Dataset records section start

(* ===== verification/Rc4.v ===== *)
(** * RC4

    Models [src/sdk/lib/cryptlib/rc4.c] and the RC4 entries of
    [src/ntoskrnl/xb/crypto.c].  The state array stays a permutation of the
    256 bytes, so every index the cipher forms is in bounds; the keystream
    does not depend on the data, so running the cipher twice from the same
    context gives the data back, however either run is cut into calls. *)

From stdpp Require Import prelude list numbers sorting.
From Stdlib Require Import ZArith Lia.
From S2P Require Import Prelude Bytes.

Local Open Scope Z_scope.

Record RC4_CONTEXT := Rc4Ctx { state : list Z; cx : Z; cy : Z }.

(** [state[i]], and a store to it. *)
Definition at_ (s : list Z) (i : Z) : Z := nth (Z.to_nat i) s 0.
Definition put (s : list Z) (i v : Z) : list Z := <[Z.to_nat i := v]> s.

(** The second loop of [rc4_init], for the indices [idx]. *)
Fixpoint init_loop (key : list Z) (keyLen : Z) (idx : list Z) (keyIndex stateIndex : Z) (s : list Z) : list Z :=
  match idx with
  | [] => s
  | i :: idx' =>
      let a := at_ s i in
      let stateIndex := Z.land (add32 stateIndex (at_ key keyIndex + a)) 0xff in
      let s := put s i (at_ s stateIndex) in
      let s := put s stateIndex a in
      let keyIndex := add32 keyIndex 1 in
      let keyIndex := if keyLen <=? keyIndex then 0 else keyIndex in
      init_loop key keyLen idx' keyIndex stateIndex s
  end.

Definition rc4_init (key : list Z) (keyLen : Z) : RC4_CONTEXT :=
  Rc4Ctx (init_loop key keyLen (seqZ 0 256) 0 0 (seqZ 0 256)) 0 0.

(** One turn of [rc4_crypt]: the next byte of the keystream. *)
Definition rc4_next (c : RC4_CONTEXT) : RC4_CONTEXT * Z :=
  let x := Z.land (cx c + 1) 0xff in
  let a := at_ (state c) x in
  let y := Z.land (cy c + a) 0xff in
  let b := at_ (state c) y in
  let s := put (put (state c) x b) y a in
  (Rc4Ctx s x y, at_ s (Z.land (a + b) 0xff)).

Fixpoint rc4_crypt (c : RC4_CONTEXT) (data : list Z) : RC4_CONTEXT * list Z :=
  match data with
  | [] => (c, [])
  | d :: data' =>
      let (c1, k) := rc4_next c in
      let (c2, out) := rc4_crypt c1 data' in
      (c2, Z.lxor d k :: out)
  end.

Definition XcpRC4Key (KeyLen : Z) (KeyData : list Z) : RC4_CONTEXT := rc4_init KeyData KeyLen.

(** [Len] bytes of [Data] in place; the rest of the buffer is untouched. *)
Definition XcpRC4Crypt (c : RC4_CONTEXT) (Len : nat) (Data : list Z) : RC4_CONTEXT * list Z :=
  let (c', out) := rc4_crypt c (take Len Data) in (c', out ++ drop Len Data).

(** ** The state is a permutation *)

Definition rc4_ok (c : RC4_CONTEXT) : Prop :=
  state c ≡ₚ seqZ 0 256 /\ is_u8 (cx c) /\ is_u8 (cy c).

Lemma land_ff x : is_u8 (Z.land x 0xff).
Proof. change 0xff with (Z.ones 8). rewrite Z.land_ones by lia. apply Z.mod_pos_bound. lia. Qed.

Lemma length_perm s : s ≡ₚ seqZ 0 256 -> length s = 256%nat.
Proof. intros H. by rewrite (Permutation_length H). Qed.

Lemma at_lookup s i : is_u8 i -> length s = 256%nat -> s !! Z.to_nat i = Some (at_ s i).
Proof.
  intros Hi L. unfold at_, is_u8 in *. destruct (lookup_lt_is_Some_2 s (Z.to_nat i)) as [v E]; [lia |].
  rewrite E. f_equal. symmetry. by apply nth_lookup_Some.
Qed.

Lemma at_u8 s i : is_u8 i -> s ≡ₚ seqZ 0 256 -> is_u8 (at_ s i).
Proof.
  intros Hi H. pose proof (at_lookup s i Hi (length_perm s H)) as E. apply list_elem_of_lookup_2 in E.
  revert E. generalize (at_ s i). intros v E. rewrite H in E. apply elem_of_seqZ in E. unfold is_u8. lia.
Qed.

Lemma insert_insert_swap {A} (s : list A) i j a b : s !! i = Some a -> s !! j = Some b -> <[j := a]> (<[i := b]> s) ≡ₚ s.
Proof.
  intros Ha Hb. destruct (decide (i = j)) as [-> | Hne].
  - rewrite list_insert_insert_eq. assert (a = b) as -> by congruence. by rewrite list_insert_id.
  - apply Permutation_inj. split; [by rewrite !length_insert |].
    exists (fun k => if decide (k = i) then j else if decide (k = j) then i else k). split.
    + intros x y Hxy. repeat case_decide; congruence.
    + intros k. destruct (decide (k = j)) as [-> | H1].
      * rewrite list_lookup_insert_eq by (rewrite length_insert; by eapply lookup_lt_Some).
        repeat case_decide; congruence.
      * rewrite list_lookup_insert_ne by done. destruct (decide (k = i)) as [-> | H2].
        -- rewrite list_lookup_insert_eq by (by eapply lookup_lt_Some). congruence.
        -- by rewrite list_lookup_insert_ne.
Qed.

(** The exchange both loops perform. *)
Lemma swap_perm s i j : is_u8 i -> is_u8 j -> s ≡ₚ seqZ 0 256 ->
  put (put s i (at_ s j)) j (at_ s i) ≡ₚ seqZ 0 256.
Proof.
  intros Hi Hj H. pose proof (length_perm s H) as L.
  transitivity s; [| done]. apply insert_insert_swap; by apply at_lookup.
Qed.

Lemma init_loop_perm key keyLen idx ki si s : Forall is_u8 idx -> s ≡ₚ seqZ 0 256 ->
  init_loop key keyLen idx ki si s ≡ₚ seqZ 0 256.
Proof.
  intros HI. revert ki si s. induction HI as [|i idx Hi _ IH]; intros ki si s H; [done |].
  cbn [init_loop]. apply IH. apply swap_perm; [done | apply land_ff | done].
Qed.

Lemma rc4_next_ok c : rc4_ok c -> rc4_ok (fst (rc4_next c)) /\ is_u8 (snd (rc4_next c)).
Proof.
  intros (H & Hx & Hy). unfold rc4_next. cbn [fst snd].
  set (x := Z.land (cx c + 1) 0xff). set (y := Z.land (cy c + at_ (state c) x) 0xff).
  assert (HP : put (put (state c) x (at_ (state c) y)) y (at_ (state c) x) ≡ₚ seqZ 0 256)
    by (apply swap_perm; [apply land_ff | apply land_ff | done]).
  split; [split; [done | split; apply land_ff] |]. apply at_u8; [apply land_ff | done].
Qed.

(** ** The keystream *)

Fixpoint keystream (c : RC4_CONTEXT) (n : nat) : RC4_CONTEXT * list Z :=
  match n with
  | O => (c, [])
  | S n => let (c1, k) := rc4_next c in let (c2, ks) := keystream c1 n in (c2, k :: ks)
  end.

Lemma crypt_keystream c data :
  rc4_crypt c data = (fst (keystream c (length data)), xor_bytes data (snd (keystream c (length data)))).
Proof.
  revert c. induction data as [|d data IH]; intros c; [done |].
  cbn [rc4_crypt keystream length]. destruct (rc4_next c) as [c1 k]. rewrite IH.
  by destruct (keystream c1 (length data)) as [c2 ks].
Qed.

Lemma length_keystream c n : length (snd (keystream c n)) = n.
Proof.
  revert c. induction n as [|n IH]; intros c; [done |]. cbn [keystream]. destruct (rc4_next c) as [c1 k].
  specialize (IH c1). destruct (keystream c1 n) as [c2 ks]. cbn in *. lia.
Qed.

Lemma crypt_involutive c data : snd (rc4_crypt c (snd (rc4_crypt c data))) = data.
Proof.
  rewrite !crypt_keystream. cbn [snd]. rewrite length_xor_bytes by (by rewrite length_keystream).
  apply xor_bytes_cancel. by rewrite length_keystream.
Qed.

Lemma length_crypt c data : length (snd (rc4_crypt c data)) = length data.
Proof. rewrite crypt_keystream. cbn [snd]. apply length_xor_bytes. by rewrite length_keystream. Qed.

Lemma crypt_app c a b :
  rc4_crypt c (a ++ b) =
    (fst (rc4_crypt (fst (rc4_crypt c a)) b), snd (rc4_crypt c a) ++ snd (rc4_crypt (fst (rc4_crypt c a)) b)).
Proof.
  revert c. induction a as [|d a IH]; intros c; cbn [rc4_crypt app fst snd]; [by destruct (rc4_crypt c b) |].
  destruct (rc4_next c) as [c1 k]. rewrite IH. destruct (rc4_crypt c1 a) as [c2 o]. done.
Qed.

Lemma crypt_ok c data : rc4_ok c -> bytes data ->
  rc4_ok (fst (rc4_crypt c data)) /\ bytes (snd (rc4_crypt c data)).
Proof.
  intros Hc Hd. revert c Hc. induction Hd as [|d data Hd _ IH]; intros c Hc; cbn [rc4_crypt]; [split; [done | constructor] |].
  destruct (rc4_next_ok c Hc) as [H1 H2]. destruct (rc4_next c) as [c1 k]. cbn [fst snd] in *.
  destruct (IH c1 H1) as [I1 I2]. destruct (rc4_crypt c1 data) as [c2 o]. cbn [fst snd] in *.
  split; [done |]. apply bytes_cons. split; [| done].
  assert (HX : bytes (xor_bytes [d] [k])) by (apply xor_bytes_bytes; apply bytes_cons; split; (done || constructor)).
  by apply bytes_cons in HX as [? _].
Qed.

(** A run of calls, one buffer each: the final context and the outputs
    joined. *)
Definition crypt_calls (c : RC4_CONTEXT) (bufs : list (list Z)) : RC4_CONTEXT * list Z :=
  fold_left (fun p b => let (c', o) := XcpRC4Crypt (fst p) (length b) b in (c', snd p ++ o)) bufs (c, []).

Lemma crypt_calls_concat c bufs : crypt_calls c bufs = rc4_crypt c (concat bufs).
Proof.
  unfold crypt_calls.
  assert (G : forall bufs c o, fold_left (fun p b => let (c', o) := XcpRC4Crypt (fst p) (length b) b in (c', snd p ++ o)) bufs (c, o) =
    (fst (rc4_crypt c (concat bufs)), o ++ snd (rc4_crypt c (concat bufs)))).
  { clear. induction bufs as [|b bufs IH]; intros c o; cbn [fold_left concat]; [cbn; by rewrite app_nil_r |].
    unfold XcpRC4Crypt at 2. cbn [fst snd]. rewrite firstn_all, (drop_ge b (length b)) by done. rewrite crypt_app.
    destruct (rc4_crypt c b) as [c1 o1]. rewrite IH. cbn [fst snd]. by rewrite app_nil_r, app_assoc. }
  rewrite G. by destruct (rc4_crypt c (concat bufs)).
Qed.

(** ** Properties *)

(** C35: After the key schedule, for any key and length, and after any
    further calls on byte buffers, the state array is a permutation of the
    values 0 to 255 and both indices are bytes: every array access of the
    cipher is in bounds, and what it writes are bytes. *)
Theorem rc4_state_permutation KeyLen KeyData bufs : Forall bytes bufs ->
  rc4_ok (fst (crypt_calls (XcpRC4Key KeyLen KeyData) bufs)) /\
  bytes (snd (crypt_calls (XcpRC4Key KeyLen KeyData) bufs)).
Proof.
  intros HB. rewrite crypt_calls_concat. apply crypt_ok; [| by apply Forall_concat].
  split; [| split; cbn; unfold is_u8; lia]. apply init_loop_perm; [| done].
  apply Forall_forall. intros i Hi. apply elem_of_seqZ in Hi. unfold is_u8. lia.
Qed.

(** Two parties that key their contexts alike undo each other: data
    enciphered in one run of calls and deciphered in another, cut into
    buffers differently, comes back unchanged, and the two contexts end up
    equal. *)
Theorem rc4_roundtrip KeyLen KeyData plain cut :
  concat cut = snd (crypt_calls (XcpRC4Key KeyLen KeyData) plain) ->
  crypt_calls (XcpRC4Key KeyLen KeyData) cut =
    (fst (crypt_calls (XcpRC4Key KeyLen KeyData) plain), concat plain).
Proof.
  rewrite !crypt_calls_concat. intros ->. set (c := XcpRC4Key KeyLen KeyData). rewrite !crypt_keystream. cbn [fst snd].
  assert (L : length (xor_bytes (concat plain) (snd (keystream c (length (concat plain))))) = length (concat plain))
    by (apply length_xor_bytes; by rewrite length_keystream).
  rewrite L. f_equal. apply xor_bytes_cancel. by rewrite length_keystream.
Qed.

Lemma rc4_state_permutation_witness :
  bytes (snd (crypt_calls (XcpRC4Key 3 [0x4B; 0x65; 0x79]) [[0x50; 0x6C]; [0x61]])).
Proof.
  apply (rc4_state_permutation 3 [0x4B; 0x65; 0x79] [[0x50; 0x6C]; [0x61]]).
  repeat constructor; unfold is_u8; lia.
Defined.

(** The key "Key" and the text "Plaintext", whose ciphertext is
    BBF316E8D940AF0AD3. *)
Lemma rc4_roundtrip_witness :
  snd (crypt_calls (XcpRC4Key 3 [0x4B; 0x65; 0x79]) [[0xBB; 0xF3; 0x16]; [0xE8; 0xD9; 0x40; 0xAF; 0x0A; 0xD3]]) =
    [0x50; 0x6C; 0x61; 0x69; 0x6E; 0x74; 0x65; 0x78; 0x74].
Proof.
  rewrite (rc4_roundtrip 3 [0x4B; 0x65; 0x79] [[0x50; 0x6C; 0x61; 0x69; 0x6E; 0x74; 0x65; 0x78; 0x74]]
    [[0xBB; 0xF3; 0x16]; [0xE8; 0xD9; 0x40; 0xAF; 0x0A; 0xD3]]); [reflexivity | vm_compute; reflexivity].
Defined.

Dataset records section end

# Work task
Your reply should be a single number: the count of lines above that contain the word "congruence".

# Task result
4